* **ACTION ITEM**:
Return exactly the span of lines in the following data that opens with the line containing "if len =? 0 then Ok (len, f) else" and closes with the line containing "let! b := front (devname d) sz in". Include nothing else.

* **PROVIDED DATA**:
(* ===== verification/GoldfishNand.v ===== *)
(** * The flash memory

    [hw/goldfish_nand.c]: the flash devices of the board, each kept in a file
    of the host, their registers, and the command line argument that makes
    one. *)
From stdpp Require Import strings.
From S2P Require Import Prelude GuestMem Savevm HostFile.
From stdpp Require Import list sets.
#[local] Open Scope Z_scope.

(** ** Interrupted calls are made again *)

Fixpoint do_read_loop (fuel : nat) (f : hfile) (size : Z) : res (Z * list Z * hfile) :=
  let '(r, bytes, f) := sys_read f size in
  match r with
  | Ret n => Ok (n, bytes, f)
  | Err e =>
      if e =? EINTR then match fuel with O => Undef | S fuel => do_read_loop fuel f size end
      else Ok (-1, [], f)
  end.
Definition do_read (f : hfile) (size : Z) := do_read_loop (interrupted f) f size.

Fixpoint do_write_loop (fuel : nat) (f : hfile) (buf : list Z) : res (Z * hfile) :=
  let '(r, f) := sys_write f buf in
  match r with
  | Ret n => Ok (n, f)
  | Err e =>
      if e =? EINTR then match fuel with O => Undef | S fuel => do_write_loop fuel f buf end
      else Ok (-1, f)
  end.
Definition do_write (f : hfile) (buf : list Z) := do_write_loop (interrupted f) f buf.

(** ** The devices *)

Record nand_dev := mkNand {
  devname : list Z;
  data : list Z;              (* a buffer of one erase unit *)
  fd : option hfile;          (* [None] when the file could not be opened *)
  flags : Z;
  page_size : Z;
  extra_size : Z;
  erase_size : Z;
  size : Z
}.

Definition set_data d b := mkNand (devname d) b (fd d) (flags d) (page_size d) (extra_size d) (erase_size d) (size d).
Definition set_fd d f := mkNand (devname d) (data d) (Some f) (flags d) (page_size d) (extra_size d) (erase_size d) (size d).

Record nand_dev_state := mkNandState {
  dev : Z; addr_low : Z; addr_high : Z; transfer_size : Z; data_ptr : Z; result : Z
}.

Definition NAND_CMD_GET_DEV_NAME : Z := 0.
Definition NAND_CMD_READ : Z := 1.
Definition NAND_CMD_WRITE : Z := 2.
Definition NAND_CMD_ERASE : Z := 3.
Definition NAND_CMD_BLOCK_BAD_GET : Z := 4.
Definition NAND_CMD_BLOCK_BAD_SET : Z := 5.
Definition NAND_DEV_FLAG_READ_ONLY : Z := 1.
Definition NAND_VERSION_CURRENT : Z := 1.

Definition NAND_VERSION : Z := 0x000.
Definition NAND_NUM_DEV : Z := 0x004.
Definition NAND_DEV : Z := 0x008.
Definition NAND_DEV_FLAGS : Z := 0x010.
Definition NAND_DEV_NAME_LEN : Z := 0x014.
Definition NAND_DEV_PAGE_SIZE : Z := 0x018.
Definition NAND_DEV_EXTRA_SIZE : Z := 0x01c.
Definition NAND_DEV_ERASE_SIZE : Z := 0x020.
Definition NAND_DEV_SIZE_LOW : Z := 0x028.
Definition NAND_DEV_SIZE_HIGH : Z := 0x02c.
Definition NAND_RESULT : Z := 0x040.
Definition NAND_COMMAND : Z := 0x044.
Definition NAND_DATA : Z := 0x048.
Definition NAND_TRANSFER_SIZE : Z := 0x04c.
Definition NAND_ADDR_LOW : Z := 0x050.
Definition NAND_ADDR_HIGH : Z := 0x054.

(** *** Snapshots of the registers *)

Definition NAND_DEV_STATE_SAVE_VERSION : Z := 1.

(** The field list; offsets are counted from [dev]. *)
Definition nand_dev_state_fields : list QField :=
  map (mkQField Q_FIELD_INT32) [0; 4; 8; 12; 16; 20] ++ [mkQField Q_FIELD_END 0].

Definition nand_field (s : nand_dev_state) (offset : Z) (n : nat) : Z :=
  default 0 ([dev s; addr_low s; addr_high s; transfer_size s; data_ptr s; result s] !! Z.to_nat (offset / 4)).

Definition set_nand_field (offset : Z) (n : nat) (v : Z) (s : nand_dev_state) : nand_dev_state :=
  let '(mkNandState a b c d e f) := s in
  match Z.to_nat (offset / 4) with
  | 0 => mkNandState v b c d e f | 1 => mkNandState a v c d e f | 2 => mkNandState a b v d e f
  | 3 => mkNandState a b c v e f | 4 => mkNandState a b c d v f | _ => mkNandState a b c d e v
  end%nat.

Definition nand_dev_state_save (f : QEMUFile) (s : nand_dev_state) : res QEMUFile :=
  qemu_put_struct (nand_field s) (fun _ _ => []) nand_dev_state_fields f.

Definition nand_dev_state_load (f : QEMUFile) (s : nand_dev_state) (version_id : Z)
  : res (Z * nand_dev_state * QEMUFile) :=
  if negb (version_id =? NAND_DEV_STATE_SAVE_VERSION) then Ok (-1, s, f)
  else qemu_get_struct nand_dev_state_fields set_nand_field (fun _ _ s => s) s f.

Section Nand.
Context {M : Type} `{GM : GuestMemory M}.

(** The first [n] bytes of a buffer, [n] converted to [int]: none when it is
    negative, undefined when it is more than the buffer has. *)
Definition front (buf : list Z) (n : Z) : res (list Z) :=
  let n := s32 n in
  if Z.of_nat (length buf) <? n then Undef else Ok (take (Z.to_nat n) buf).

(** The loop of [nand_dev_read_file]. [size_t] has 64 bits. *)
Fixpoint read_loop (fuel : nat) (d : nand_dev) (f : hfile) (read_len : Z) (eof : bool) (ptr len : Z) (m : M)
  : res (nand_dev * hfile * M) :=
  if len =? 0 then Ok (d, f, m) else
  match fuel with
  | O => Undef
  | S fuel =>
      let short := read_len <? erase_size d in
      let d := if short then set_data d (replicate (Z.to_nat (erase_size d)) 0xff) else d in
      let read_len := if short then erase_size d else read_len in
      let eof := eof || short in
      let read_len := if len <? read_len then len else read_len in
      let! (read_len, d, f) :=
        if eof then Ok (read_len, d, f)
        else let! (ret, bytes, f) := do_read f read_len in
             if Z.of_nat (length (data d)) <? Z.of_nat (length bytes) then Undef
             else Ok (u64 ret, set_data d (splice (data d) 0 bytes), f) in
      let! b := front (data d) read_len in
      let! (_, m) := gm_write ptr b m in
      read_loop fuel d f read_len eof (u32 (ptr + read_len)) (u32 (len - read_len)) m
  end.

(** Enough rounds for the file's bytes, the end of the file and what is past
    it. *)
Definition nand_dev_read_file (d : nand_dev) (f : hfile) (ptr addr total_len : Z) (m : M) : res (Z * nand_dev * M) :=
  let f := lseek_set f addr in
  let! (d, f, m) := read_loop (Z.to_nat total_len + 2) d f (erase_size d) false ptr total_len m in
  Ok (total_len, set_fd d f, m).

(** The loop of [nand_dev_write_file]; what is left when it stops. A failed
    [write] gives -1, which the comparison with [write_len] takes as a large
    [size_t]. *)
Fixpoint write_loop (fuel : nat) (d : nand_dev) (f : hfile) (write_len ptr len : Z) (m : M)
  : res (Z * nand_dev * hfile * M) :=
  if len =? 0 then Ok (len, d, f, m) else
  match fuel with
  | O => Undef
  | S fuel =>
      let write_len := if len <? write_len then len else write_len in
      let! (_, b, m) := gm_read ptr (s32 write_len) m in
      if Z.of_nat (length (data d)) <? write_len then Undef else
      let d := set_data d (splice (data d) 0 b) in
      let! (ret, f) := do_write f (take (Z.to_nat write_len) (data d)) in
      if u64 ret <? write_len then Ok (len, d, f, m) else
      write_loop fuel d f write_len (u32 (ptr + write_len)) (u32 (len - write_len)) m
  end.

Definition nand_dev_write_file (d : nand_dev) (f : hfile) (ptr addr total_len : Z) (m : M) : res (Z * nand_dev * M) :=
  let f := lseek_set f addr in
  let! (len, d, f, m) := write_loop (Z.to_nat total_len) d f (erase_size d) ptr total_len m in
  Ok (u32 (total_len - len), set_fd d f, m).

Fixpoint erase_loop (fuel : nat) (d : nand_dev) (f : hfile) (write_len len : Z) : res (Z * hfile) :=
  if len =? 0 then Ok (len, f) else
  match fuel with
  | O => Undef
  | S fuel =>
      let write_len := if len <? write_len then len else write_len in
      let! (ret, f) := do_write f (take (Z.to_nat write_len) (data d)) in
      if u64 ret <? write_len then Ok (len, f) else
      erase_loop fuel d f write_len (u32 (len - write_len))
  end.

Definition nand_dev_erase_file (d : nand_dev) (f : hfile) (addr total_len : Z) : res (Z * nand_dev) :=
  let f := lseek_set f addr in
  let d := set_data d (replicate (Z.to_nat (erase_size d)) 0xff) in
  let! (len, f) := erase_loop (Z.to_nat total_len) d f (erase_size d) total_len in
  Ok (u32 (total_len - len), set_fd d f).

(** ** Commands *)

(** [size] cut at the end of the device. *)
Definition clip (d : nand_dev) (addr sz : Z) : Z :=
  if size d <? u64 (sz + addr) then u32 (size d - addr) else sz.

Definition nand_dev_do_cmd (s : nand_dev_state) (cmd : Z) (devs : list nand_dev) (m : M)
  : res (Z * list nand_dev * M) :=
  let addr := Z.lor (addr_low s) (Z.shiftl (addr_high s) 32) in
  let sz := transfer_size s in
  match devs !! Z.to_nat (dev s) with
  | None => Ok (0, devs, m)
  | Some d =>
      let keep d := <[Z.to_nat (dev s) := d]> devs in
      let read_only := ctrue (Z.land (flags d) NAND_DEV_FLAG_READ_ONLY) in
      let clipped := clip d addr sz in
      if cmd =? NAND_CMD_GET_DEV_NAME then
        let sz := if Z.of_nat (length (devname d)) <? sz then Z.of_nat (length (devname d)) else sz in
        let! b := front (devname d) sz in
        let! (_, m) := gm_write (data_ptr s) b m in
        Ok (sz, devs, m)
      else if cmd =? NAND_CMD_READ then
        if size d <=? addr then Ok (0, devs, m) else
        match fd d with
        | Some f =>
            let! (r, d, m) := nand_dev_read_file d f (data_ptr s) addr clipped m in
            Ok (r, keep d, m)
        | None =>
            let! b := front (drop (Z.to_nat addr) (data d)) clipped in
            let! (_, m) := gm_write (data_ptr s) b m in
            Ok (clipped, devs, m)
        end
      else if cmd =? NAND_CMD_WRITE then
        if read_only then Ok (0, devs, m) else
        if size d <=? addr then Ok (0, devs, m) else
        match fd d with
        | Some f =>
            let! (r, d, m) := nand_dev_write_file d f (data_ptr s) addr clipped m in
            Ok (r, keep d, m)
        | None =>
            let! (_, b, m) := gm_read (data_ptr s) (s32 clipped) m in
            if Z.of_nat (length (data d)) <? addr + Z.of_nat (length b) then Undef else
            Ok (clipped, keep (set_data d (splice (data d) (Z.to_nat addr) b)), m)
        end
      else if cmd =? NAND_CMD_ERASE then
        if read_only then Ok (0, devs, m) else
        if size d <=? addr then Ok (0, devs, m) else
        match fd d with
        | Some f =>
            let! (r, d) := nand_dev_erase_file d f addr clipped in
            Ok (r, keep d, m)
        | None =>
            if Z.of_nat (length (data d)) <? addr + clipped then Undef else
            Ok (clipped, keep (set_data d (splice (data d) (Z.to_nat addr) (replicate (Z.to_nat clipped) 0xff))), m)
        end
      else if (cmd =? NAND_CMD_BLOCK_BAD_GET) || (cmd =? NAND_CMD_BLOCK_BAD_SET) then Ok (0, devs, m)
      else Abort
  end.

(** ** Registers *)

Definition nand_dev_write (offset value : Z) (s : nand_dev_state) (devs : list nand_dev) (m : M)
  : res (nand_dev_state * list nand_dev * M) :=
  let '(mkNandState dv lo hi sz p r) := s in
  if offset =? NAND_DEV then
    if Z.of_nat (length devs) <=? value then Abort else Ok (mkNandState value lo hi sz p r, devs, m)
  else if offset =? NAND_ADDR_HIGH then Ok (mkNandState dv lo value sz p r, devs, m)
  else if offset =? NAND_ADDR_LOW then Ok (mkNandState dv value hi sz p r, devs, m)
  else if offset =? NAND_TRANSFER_SIZE then Ok (mkNandState dv lo hi value p r, devs, m)
  else if offset =? NAND_DATA then Ok (mkNandState dv lo hi sz value r, devs, m)
  else if offset =? NAND_COMMAND then
    let! (r, devs, m) := nand_dev_do_cmd s value devs m in
    Ok (mkNandState dv lo hi sz p r, devs, m)
  else Abort.

Definition nand_dev_read (offset : Z) (s : nand_dev_state) (devs : list nand_dev) : res Z :=
  if offset =? NAND_VERSION then Ok NAND_VERSION_CURRENT
  else if offset =? NAND_NUM_DEV then Ok (Z.of_nat (length devs))
  else if offset =? NAND_RESULT then Ok (result s)
  else match devs !! Z.to_nat (dev s) with
  | None => Ok 0
  | Some d =>
      if offset =? NAND_DEV_FLAGS then Ok (flags d)
      else if offset =? NAND_DEV_NAME_LEN then Ok (u32 (Z.of_nat (length (devname d))))
      else if offset =? NAND_DEV_PAGE_SIZE then Ok (page_size d)
      else if offset =? NAND_DEV_EXTRA_SIZE then Ok (extra_size d)
      else if offset =? NAND_DEV_ERASE_SIZE then Ok (erase_size d)
      else if offset =? NAND_DEV_SIZE_LOW then Ok (u32 (size d))
      else if offset =? NAND_DEV_SIZE_HIGH then Ok (u32 (Z.shiftr (size d) 32))
      else Abort
  end.
End Nand.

* **YOUR SOLUTION**:
  if len =? 0 then Ok (len, f) else
  match fuel with
  | O => Undef
  | S fuel =>
      let write_len := if len <? write_len then len else write_len in
      let! (ret, f) := do_write f (take (Z.to_nat write_len) (data d)) in
      if u64 ret <? write_len then Ok (len, f) else
      erase_loop fuel d f write_len (u32 (len - write_len))
  end.

Definition nand_dev_erase_file (d : nand_dev) (f : hfile) (addr total_len : Z) : res (Z * nand_dev) :=
  let f := lseek_set f addr in
  let d := set_data d (replicate (Z.to_nat (erase_size d)) 0xff) in
  let! (len, f) := erase_loop (Z.to_nat total_len) d f (erase_size d) total_len in
  Ok (u32 (total_len - len), set_fd d f).

(** ** Commands *)

(** [size] cut at the end of the device. *)
Definition clip (d : nand_dev) (addr sz : Z) : Z :=
  if size d <? u64 (sz + addr) then u32 (size d - addr) else sz.

Definition nand_dev_do_cmd (s : nand_dev_state) (cmd : Z) (devs : list nand_dev) (m : M)
  : res (Z * list nand_dev * M) :=
  let addr := Z.lor (addr_low s) (Z.shiftl (addr_high s) 32) in
  let sz := transfer_size s in
  match devs !! Z.to_nat (dev s) with
  | None => Ok (0, devs, m)
  | Some d =>
      let keep d := <[Z.to_nat (dev s) := d]> devs in
      let read_only := ctrue (Z.land (flags d) NAND_DEV_FLAG_READ_ONLY) in
      let clipped := clip d addr sz in
      if cmd =? NAND_CMD_GET_DEV_NAME then
        let sz := if Z.of_nat (length (devname d)) <? sz then Z.of_nat (length (devname d)) else sz in
        let! b := front (devname d) sz in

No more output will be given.